閉じ込められた存在が出来ることは従って、差し当たっては「聞く」ことである。老婆が水に浸かった小豆の声に耳を済ませ、カナリアの啼き声に耳を済ませるように。あるいは、「想像する」ことでもある。桜並木を見て誰が植えたのだろうかと想像する。「想像する」こと、「聞く」こと……この映画でネット社会であるにも関わらずネットが重要な存在として登場しないのは示唆的である。人は噂を耳にする。グーグルを使ってネットで「見る」だけで簡単に分かりそうなハンセン病の正しい知識を、聞き取りだけで問題視するのだ。知識を調べたりせず、想像と伝聞で噂を広めていく。

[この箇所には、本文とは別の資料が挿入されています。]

(** * QR-remote-sensing: scene selection, boundary filter, clustering, mosaic script

    A shallow embedding of the three scripts of the repository

    - [scripts/mosaic_by_geojson.py]        (module [Mosaic]),
    - [scripts/select_scenes_flood_aware.py] (module [FloodAware]),
    - [scripts/select_scenes_to_shp.py]      (module [ToShp]),

    and the properties their specification states about them.

    Conventions of the embedding.
    - Python floats and NumPy float64 values are IEEE-754 binary64 numbers:
      Rocq's primitive [float], whose operations are specified by [SpecFloat].
      A JSON number is carried at its binary64 value.
    - A Python exception is the [Raised] case of [outcome]; a function that can
      raise returns an [outcome].
    - A Python dict that is iterated (the cluster map) is an association list in
      insertion order with distinct keys.
    - Calls into third-party libraries (Shapely's intersection test, scikit-learn's
      DBSCAN, NumPy's mean, the float formatter, GDAL) are oracles: section
      variables or fields of a [world] record.  Text written to standard output
      by [print] is not modelled, except the per-scene status line of the
      flood-aware selection, which is the log of decisions.
    - The shapefile writer is the list of polygons and records handed to it;
      the [.prj] file written after the loop is left out.  The mosaic script is
      the value written to the output path, with its mode. *)

From Stdlib Require Import ZArith List String Ascii Bool Lia Floats Uint63.
From Stdlib Require Import Permutation Sorted DecimalString.
Import ListNotations.

Set Implicit Arguments.
Set Warnings "-inexact-float,-register-all".

Open Scope list_scope.
Open Scope string_scope.

(** ** The Python runtime the scripts rely on *)

Module Py.

(** Exceptions, by class name. *)
Inductive exn : Type :=
| ValueError
| TypeError
| AttributeError
| KeyError
| IndexError
| OSError
| JSONDecodeError
| LibraryError.

Inductive outcome (A : Type) : Type :=
| Returned (a : A)
| Raised (e : exn).

Arguments Returned {A} a.
Arguments Raised {A} e.

Definition bind {A B : Type} (m : outcome A) (k : A -> outcome B) : outcome B :=
  match m with
  | Returned a => k a
  | Raised e => Raised e
  end.

Notation "x <- m ;; k" := (bind m (fun x => k))
  (at level 61, m at next level, right associativity).

(** [try: body except Exception: handler]. *)
Definition try_except {A : Type} (body : outcome A) (handler : exn -> outcome A)
  : outcome A :=
  match body with
  | Returned a => Returned a
  | Raised e => handler e
  end.

(** *** Strings *)

Definition dq : string := String "034"%char EmptyString.
Definition nl : string := String "010"%char EmptyString.

(** A double-quoted word. *)
Definition quoted (s : string) : string := dq ++ s ++ dq.

(** [str(n)] for a non-negative int and for any int. *)
Definition str_of_nat (n : nat) : string := NilEmpty.string_of_uint (Nat.to_uint n).
Definition str_of_Z (z : Z) : string := NilEmpty.string_of_int (Z.to_int z).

河瀨直美監督の映画は不勉強にして『光』程度しか観ていないのだけれど、『光』を観た限りでは登場人物たちがなにも語ろうとしない、台詞が極端に絞られた映画という印象を受けた。作風は言うなればダルデンヌ兄弟の映画にも似ている、と。それはこの映画でも変わりはない。だから少々不親切ではあるのだが、肝腎なところで肝腎な台詞を語らせることには成功している、と感じられ好ましく思われた。『光』が登場人物たちがあまりにも謎な行動を取るので、一体なにが起こっているのかさっぱり分からず苦い思いをして敬遠していたのだけれど、彼女の作品は要チェックと思われた。

そして、この映画において最も重要な「閉じ込められた存在」とは、そう、「あん」である。どら焼きはもちろん「あん」を内包しないと存在しない。「あん」のないどら焼きなどあり得ない。だが、「あん」が表舞台に堂々とその姿を表わすことはない。「あん」は皮を被って隠れなければならない存在なのだ。それをタイトルで示した時点で、この映画を更に好ましく思った。だが、だからこそこの映画に最後の音楽は要らなかったと思うのだ。邦画の悪しき風潮が足を引っ張っており、そこが惜しく思われた。

樹木希林を追悼する意味で遅れ馳せながら観たのだけれど、台詞の発音は不明瞭で聞き取りづらい。だが、言葉を超えた演技の迫力――それは上述したように「聞く」と「想像する」というふたつの重要な要素を退け、まず「見ろ」「確認しろ」と語ろうとしているかのような――は確かに感じられた。その意味では北野武の演技にも似ている。この映画、なかなか侮れない。